Автор Тема: «ЖИГАНЫ» ПРОТИВ «УРКАГАНОВ»-АЛЕКСАНДР СИДОРОВ(Продолжение)-5  (Прочитано 712 раз)

0 Пользователей и 1 Гость просматривают эту тему.

Оффлайн valius5

  • Глобальный модератор
  • Ветеран
  • *****
  • Сообщений: 27470
  • Пол: Мужской
  • Осторожно! ПенЬсионЭр на Перекрёстке!!!
К 1927 году тема «политического бандитизма» достигает апогея. В это время в обществе витает призрак надвигающейся войны. Что называется, «в воздухе пахло грозой», на международной арене обстановка всё более накалялась. Полицейский налёт на советское торгпредство в Лондоне, разрыв по инициативе британского министра иностранных дел Остина Чемберлена дипломатических отношений Англии с СССР, убийство советского полпреда в Варшаве П. Л. Воейкова, постоянные сообщения о диверсиях и террористических актах сеяли среди населения панику.
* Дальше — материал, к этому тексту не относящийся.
(* ===== verification/PlotHtml.v ===== *)
(** * The report's markup (runner/plot.py, lines 73-125 and 313-459)

    - [esc], [table_html], [legend_html], [nice_max], [timeline_svg],
      [timeline_body], [saturation_body] are the functions of those names.

    Text is UTF-8.  [quote] puts a double quote on each side, [attr] is an
    attribute of a tag. *)

From Stdlib Require Import Ascii String ZArith Lia SpecFloat.
From S2P Require Import Prelude PyText PyDict PyFloat PyNum PySort PlotData.

Open Scope string_scope.
Open Scope list_scope.
Open Scope Z_scope.

Definition dquote : string := String "034" "".
Definition quote (s : string) : string := dquote +:+ s +:+ dquote.

(** [ k="v"], with the space in front. *)
Definition attr (k v : string) : string := " " +:+ k +:+ "=" +:+ quote v.

Definition concat_str (l : list string) : string := join "" l.

(** ** Escaping, legend and table *)

Definition esc (s : string) : string :=
  replace_char ">"%char "&gt;" (replace_char "<"%char "&lt;" (replace_char "&"%char "&amp;" s)).

Definition swatch (style : string) : string := "<span" +:+ attr "class" "sw" +:+ attr "style" style +:+ "></span>".

Definition series_swatch (s : string) : string :=
  swatch ("background:var(--series-" +:+ str_of_Z (slot s) +:+ ")").

(** The cells of a line of the table, and whether one has a value. *)
Fixpoint table_cells (data : table) (s : string) (c : Z) (charts : list chart) : res (list string * bool) :=
  match charts with
  | [] => Ok ([], false)
  | ch :: charts =>
      match values data (ch_field ch) s c with
      | [] =>
          rest ← table_cells data s c charts;
          Ok ("<td>–</td>" :: rest.1, rest.2)
      | vals =>
          m ← median vals;
          rest ← table_cells data s c charts;
          Ok (("<td>" +:+ ch_fmt ch m +:+ "</td>") :: rest.1, true)
      end
  end.

Definition table_row (s : string) (c : Z) (cells : list string) : string :=
  "<tr" +:+ attr "data-server" (esc s) +:+ "><td>" +:+ series_swatch s +:+ esc s +:+ "</td><td>" +:+
  int_comma c +:+ "</td>" +:+ concat_str cells +:+ "</tr>".

(** The two loops of [table_html], as one over the pairs. *)
Fixpoint table_rows (data : table) (cells : list (string * Z)) : res (list string) :=
  match cells with
  | [] => Ok []
  | (s, c) :: rest =>
      tds ← table_cells data s c CHARTS;
      rows ← table_rows data rest;
      Ok (if tds.2 : bool then table_row s c tds.1 :: rows else rows)
  end.

Definition table_pairs (servers : list string) (all_conns : list Z) : list (string * Z) :=
  concat ((fun s => (fun c => (s, c)) <$> all_conns) <$> servers).

(** The title line of the table. *)
Definition table_head : string :=
  "<thead><tr><th>server</th><th>conns</th>" +:+
  concat_str ((fun ch => "<th>" +:+ esc (ch_title ch) +:+ "</th>") <$> CHARTS) +:+ "</tr></thead>".

Definition table_html (data : table) (servers : list string) (all_conns : list Z) : res string :=
  rows ← table_rows data (table_pairs servers all_conns);
  Ok ("<table>" +:+ table_head +:+ "<tbody>" +:+ concat_str rows +:+ "</tbody></table>").

Definition legend_item (s : string) : string :=
  "<button" +:+ attr "type" "button" +:+ attr "class" "leg" +:+ attr "data-server" (esc s) +:+
  attr "aria-pressed" "true" +:+ ">" +:+ series_swatch s +:+
  "<span" +:+ attr "class" "leg-name" +:+ ">" +:+ esc s +:+ "</span></button>".

Definition legend_html (servers : list string) : string :=
  "<div" +:+ attr "class" "legend" +:+ attr "id" "legend" +:+ ">" +:+ concat_str (legend_item <$> servers) +:+
  "<button" +:+ attr "type" "button" +:+ attr "class" "leg leg-all" +:+ attr "id" "show-all" +:+
  " hidden>show all</button></div>".

(** [os.path.basename] *)
Definition basename (p : string) : string := slice_from (Z.to_nat (rfind_char "/"%char p + 1)) p.

(** [saturation_body] *)
Definition chart_card (i : nat) : string :=
  "<div" +:+ attr "class" "card" +:+ "><div" +:+ attr "id" ("chart-" +:+ str_of_Z (Z.of_nat i)) +:+ "></div></div>".

Definition saturation_body (data : table) (servers : list string) (all_conns : list Z) (src : string)
    : res string :=
  let cards := concat_str (chart_card <$> seq 0 (length CHARTS)) in
  table ← table_html data servers all_conns;
  Ok ("<p" +:+ attr "class" "sub" +:+ ">median over trials · x = offered load (connections) · " +:+
      "source: " +:+ esc (basename src) +:+ "</p>" +:+
      "<p" +:+ attr "class" "sub" +:+ attr "style" "margin-top:-16px" +:+ ">Click a server to hide it — " +:+
      "the axes rescale to what's left.</p>" +:+
      "<noscript><p" +:+ attr "class" "noscript" +:+ ">This tab needs JavaScript to draw the charts. " +:+
      "The data table below is complete.</p></noscript>" +:+
      legend_html servers +:+ cards +:+
      "<details open><summary>Data table</summary>" +:+
      "<div" +:+ attr "class" "card" +:+ ">" +:+ table +:+ "</div></details>").

(** ** The timeline *)

(** Line: column, label, colour. *)
Definition TL_SERIES : list (string * string * string) :=
  [("p50_ms", "p50", "#2a9d5c"); ("p90_ms", "p90", "#8aa32e"); ("p99_ms", "p99", "#eda100");
   ("p999_ms", "p99.9", "#e8663d"); ("max_ms", "max", "#d6453f")].

Definition W : Z := 900.
Definition H : Z := 360.
Definition ML : Z := 72.
Definition MR : Z := 128.
Definition MT : Z := 40.
Definition MB : Z := 52.

(** A Python number that is an [int] or a [float]. *)
Inductive num := NInt (z : Z) | NFloat (f : float).

Definition num_float (n : num) : res float := match n with NInt z => f_of_Z z | NFloat f => Ok f end.

(** [math.floor] of a float. *)
Definition f_floor (x : float) : res Z :=
  t ← f_trunc x;
  match x with
  | S754_finite true m e =>
      Ok (if (0 <=? e) || (Z.pos m mod 2 ^ (- e) =? 0) then t else t - 1)
  | _ => Ok t
  end.

(** ** The order of the cards *)

(** [ORDER + sorted({k[0] for k in tl_data} - set(ORDER))] *)
Definition tl_order (data : timeline) : list string :=
  ORDER ++ sorted_set str_le (filter (fun s => s ∉ ORDER) ((dict_keys data).*1)).

(** [order.index(s) if s in order else 999] *)
Definition order_index (order : list string) (s : string) : Z :=
  match list_find (s =.) order with Some (i, _) => Z.of_nat i | None => 999 end.

(** Keys by position of the server, then by load. *)
Definition tl_key_le (order : list string) (a b : string * Z) : Prop :=
  order_index order a.1 < order_index order b.1 \/
  (order_index order a.1 = order_index order b.1 /\ a.2 <= b.2).
#[export] Instance tl_key_le_dec order : RelDecision (tl_key_le order).
Proof. intros a b. unfold tl_key_le. apply _. Defined.

Definition timeline_keys (data : timeline) : list (string * Z) :=
  sort_by (tl_key_le (tl_order data)) (dict_keys data).

Definition percentile_legend (series : string * string * string) : string :=
  let '(_, label, color) := series in
  "<span" +:+ attr "class" "pleg" +:+ ">" +:+ swatch ("background:" +:+ color) +:+ esc label +:+ "</span>".

Section Timeline.
(** [math.log10] and, for a negative exponent, [10 ** exp]: floats of the C
    library. *)
Variable log10 : float -> float.
Variable pow10 : Z -> float.

(** [10 ** exp] *)
Definition ten_to (exp : Z) : num := if 0 <=? exp then NInt (10 ^ exp) else NFloat (pow10 exp).

Definition nice_max (v : float) : res num :=
  if fle v f_zero then Ok (NInt 1)
  else
    exp ← f_floor (log10 v);
    scale ← num_float (ten_to exp);
    f ← fdiv v scale;
    one ← f_of_Z 1; two ← f_of_Z 2; five ← f_of_Z 5;
    let nf := if fle f one then 1 else if fle f two then 2 else if fle f five then 5 else 10 in
    match ten_to exp with
    | NInt p => Ok (NInt (nf * p))
    | NFloat p => n ← f_of_Z nf; Ok (NFloat (fmul n p))
    end.

(** [int(row["t_s"])] of every row. *)
Definition times (rows : list csv_row) : res (list Z) := res_map (fun r => row_int r "t_s") rows.

(** [float(r[field])] with [except (KeyError, ValueError): pass]. *)
Definition try_float (row : csv_row) (field : string) : res (option float) :=
  match row_float row field with
  | Ok v => Ok (Some v)
  | Raise KeyError | Raise ValueError => Ok None
  | Raise e => Raise e
  end.

(** The highest value of all lines. *)
Fixpoint row_max (row : csv_row) (series : list (string * string * string)) (vmax : float) : res float :=
  match series with
  | [] => Ok vmax
  | (field, _, _) :: series =>
      v ← try_float row field;
      row_max row series (match v with Some v => if flt vmax v then v else vmax | None => vmax end)
  end.

Definition rows_max (rows : list csv_row) : res float :=
  res_foldl (fun vmax row => row_max row TL_SERIES vmax) f_zero rows.

(** [X(t)] and [Y(v)], formatted with one decimal; [dy] is added to [Y]. *)
Definition x_of (maxT t : Z) : res string :=
  if maxT <=? 0 then x ← f_of_Z ML; Ok (fmt_fixed 1 x)
  else
    x0 ← f_of_Z ML;
    d ← int_div ((W - MR - ML) * t) maxT;
    Ok (fmt_fixed 1 (fadd x0 d)).

Definition y_of (ymax v : float) : res float :=
  y0 ← f_of_Z (H - MB);
  span ← f_of_Z (H - MB - MT);
  q ← fdiv v ymax;
  Ok (fsub y0 (fmul span q)).

Definition y_plus (y : float) (dy : Z) : res string := d ← f_of_Z dy; Ok (fmt_fixed 1 (fadd y d)).

(** [ymax * k / 5] *)
Definition grid_value (ymax : num) (k : Z) : res float :=
  match ymax with
  | NInt n => int_div (n * k) 5
  | NFloat f => kf ← f_of_Z k; five ← f_of_Z 5; fdiv (fmul f kf) five
  end.

Definition grid_line (ymax : num) (k : Z) : res string :=
  v ← grid_value ymax k;
  yf ← num_float ymax;
  y ← y_of yf v;
  ly ← y_plus y 4;
  let ys := fmt_fixed 1 y in
  Ok ("<line" +:+ attr "x1" (str_of_Z ML) +:+ attr "y1" ys +:+ attr "x2" (str_of_Z (W - MR)) +:+
      attr "y2" ys +:+ attr "class" "grid" +:+ "/>" +:+
      "<text" +:+ attr "x" (str_of_Z (ML - 10)) +:+ attr "y" ly +:+ attr "class" "tick tick-y" +:+ ">" +:+
      fmt_fixed 1 v +:+ "</text>").

(** [t = 0; while t <= maxT: ...; t += step] *)
Fixpoint time_ticks (fuel : nat) (t step maxT : Z) : list Z :=
  match fuel with
  | O => []
  | S fuel => if t <=? maxT then t :: time_ticks fuel (t + step) step maxT else []
  end.

Definition tick_step (maxT : Z) : Z := Z.max 1 (- (- maxT / 6)).

(** At most seven ticks fit. *)
Definition ticks_of (maxT : Z) : list Z := time_ticks 8 0 (tick_step maxT) maxT.

Definition time_tick (maxT t : Z) : res string :=
  x ← x_of maxT t;
  Ok ("<text" +:+ attr "x" x +:+ attr "y" (str_of_Z (H - MB + 22)) +:+ attr "class" "tick tick-x" +:+ ">" +:+
      str_of_Z t +:+ "</text>").

(** The points of one line: [(int(r["t_s"]), float(r[field]))]. *)
Fixpoint line_points (rows : list csv_row) (field : string) : res (list (Z * float)) :=
  match rows with
  | [] => Ok []
  | r :: rows =>
      match t ← row_int r "t_s"; v ← row_float r field; Ok (t, v) with
      | Ok p => pts ← line_points rows field; Ok (p :: pts)
      | Raise KeyError | Raise ValueError => line_points rows field
      | Raise e => Raise e
      end
  end.

Definition path_step (maxT : Z) (ymax : float) (first : bool) (p : Z * float) : res string :=
  x ← x_of maxT p.1;
  y ← y_of ymax p.2;
  Ok ((if first then "M" else "L") +:+ x +:+ "," +:+ fmt_fixed 1 y).

Definition path_data (maxT : Z) (ymax : float) (pts : list (Z * float)) : res string :=
  match pts with
  | [] => Ok ""
  | p :: rest =>
      d ← path_step maxT ymax true p;
      ds ← res_map (path_step maxT ymax false) rest;
      Ok (join " " (d :: ds))
  end.

Definition line_svg (maxT : Z) (ymax : float) (rows : list csv_row) (series : string * string * string)
    : res string :=
  let '(field, label, color) := series in
  pts ← line_points rows field;
  match list.last pts with
  | None => Ok ""
  | Some p =>
      d ← path_data maxT ymax pts;
      y ← y_of ymax p.2;
      ly ← y_plus y 4;
      Ok ("<path" +:+ attr "d" d +:+ attr "fill" "none" +:+ attr "stroke" color +:+ attr "stroke-width" "2" +:+
          attr "stroke-linejoin" "round" +:+ attr "stroke-linecap" "round" +:+ "/>" +:+
          "<text" +:+ attr "x" (str_of_Z (W - MR + 8)) +:+ attr "y" ly +:+ attr "class" "direct-label" +:+
          attr "fill" color +:+ ">" +:+ esc label +:+ "</text>")
  end.

Definition timeline_svg (server : string) (conns : Z) (rows : list csv_row) : res string :=
  ts ← times rows;
  let maxT := match ts with [] => 0 | t :: ts => foldl Z.max t ts end in
  vmax ← rows_max rows;
  ymax ← if flt f_zero vmax then nice_max vmax else Ok (NInt 1);
  yf ← num_float ymax;
  grid ← res_map (grid_line ymax) [0; 1; 2; 3; 4; 5];
  ticks ← res_map (time_tick maxT) (ticks_of maxT);
  lines ← res_map (line_svg maxT yf rows) TL_SERIES;
  Ok ("<svg" +:+ attr "viewBox" ("0 0 " +:+ str_of_Z W +:+ " " +:+ str_of_Z H) +:+ attr "class" "chart" +:+
      attr "role" "img" +:+ attr "aria-label" (esc server +:+ " latency over time") +:+
      attr "preserveAspectRatio" "xMidYMid meet" +:+ ">" +:+
      "<text" +:+ attr "x" (str_of_Z ML) +:+ attr "y" "24" +:+ attr "class" "c-title" +:+ ">" +:+
      esc server +:+ " @ " +:+ int_comma conns +:+ " conns</text>" +:+
      concat_str grid +:+
      "<text" +:+ attr "class" "axis-label" +:+ attr "transform" "translate(18,174.0) rotate(-90)" +:+ ">ms</text>" +:+
      concat_str ticks +:+
      "<text" +:+ attr "x" "422.0" +:+ attr "y" (str_of_Z (H - 8)) +:+ attr "class" "axis-label" +:+
      ">time (s, measured phase)</text>" +:+
      "<line" +:+ attr "x1" (str_of_Z ML) +:+ attr "y1" (str_of_Z (H - MB)) +:+ attr "x2" (str_of_Z (W - MR)) +:+
      attr "y2" (str_of_Z (H - MB)) +:+ attr "class" "baseline" +:+ "/>" +:+
      concat_str lines +:+ "</svg>").

(** The lowest trial of a run, [min(trials)], with its rows. *)
Definition first_trial (trials : dict Z (list csv_row)) : res (Z * list csv_row) :=
  match dict_keys trials with
  | [] => Raise ValueError
  | t :: ts =>
      let tr := foldl Z.min t ts in
      rows ← dict_index trials tr; Ok (tr, rows)
  end.

(** The card of a run: none if it has no rows. *)
Definition timeline_card (data : timeline) (key : string * Z) : res string :=
  trials ← dict_index data key;
  first ← first_trial trials;
  match first.2 : list csv_row with
  | [] => Ok ""
  | rows =>
      svg ← timeline_svg key.1 key.2 rows;
      Ok ("<div" +:+ attr "class" "card" +:+ "><div" +:+ attr "class" "card-meta" +:+ ">trial " +:+
          str_of_Z first.1 +:+ "</div>" +:+ svg +:+ "</div>")
  end.

(** [timeline_body]; [tl_data] is [None] when the file is missing. *)
Definition timeline_body (tl_data : option timeline) (src : string) : res string :=
  match tl_data with
  | None | Some [] =>
      Ok ("<p" +:+ attr "class" "sub" +:+ ">No timeline data yet. Run <code>runner/run.py</code> " +:+
          "to generate <code>timeline.csv</code> next to the results CSV.</p>")
  | Some data =>
      cards ← res_map (timeline_card data) (timeline_keys data);
      Ok ("<p" +:+ attr "class" "sub" +:+ ">one card per server × load level · x = seconds into the " +:+
          "measured phase · 1 s windows · source: " +:+ esc (basename src) +:+ "</p>" +:+
          "<div" +:+ attr "class" "plegend" +:+ ">" +:+ concat_str (percentile_legend <$> TL_SERIES) +:+
          "</div>" +:+ concat_str cards)
  end.
End Timeline.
В мае исполком Коминтерна публикует тезисы «О войне и военной опасности». 4 июня Николай Бухарин на пленуме МК ВКП (б) заявляет прямо: «Все мы сейчас абсолютно единодушны в том, что… необходимо в упор поставить вопрос о возможном нападении на СССР» («Правда», 18 июня 1927 г.).

В июле высокопоставленные чины (В. Р. Менжинский, Г. Г. Ягода) в интервью рассказывали о том, как подлые белогвардейцы, организовавшие взрывы в Москве, попали в Белоруссии в красноармейскую засаду и были уничтожены. (Что тут же использовали в своём бессмертном творении Ильф и Петров, заставив Остапа Бендера, создателя «Союза меча и орала», разразиться тревожной тирадой, рассчитанной на бубличных дел мастера гражданина Кислярского: «За нами следят уже два месяца и, вероятно, завтра на конспиративной квартире нас будет ждать засада. Придётся отстреливаться… Я дам вам парабеллум»).

Пресса нагнетает напряжённость, постоянно публикуя репортажи о военных манёврах и массовой подготовке населения на случай боевых действий, в том числе уличных боёв и газовых атак.

Военную истерию в стране летом 1927 года отмечали и многие иностранцы, рассказывая в своих репортажах о бесчисленных манёврах, тревогах, учениях по оказанию первой помощи…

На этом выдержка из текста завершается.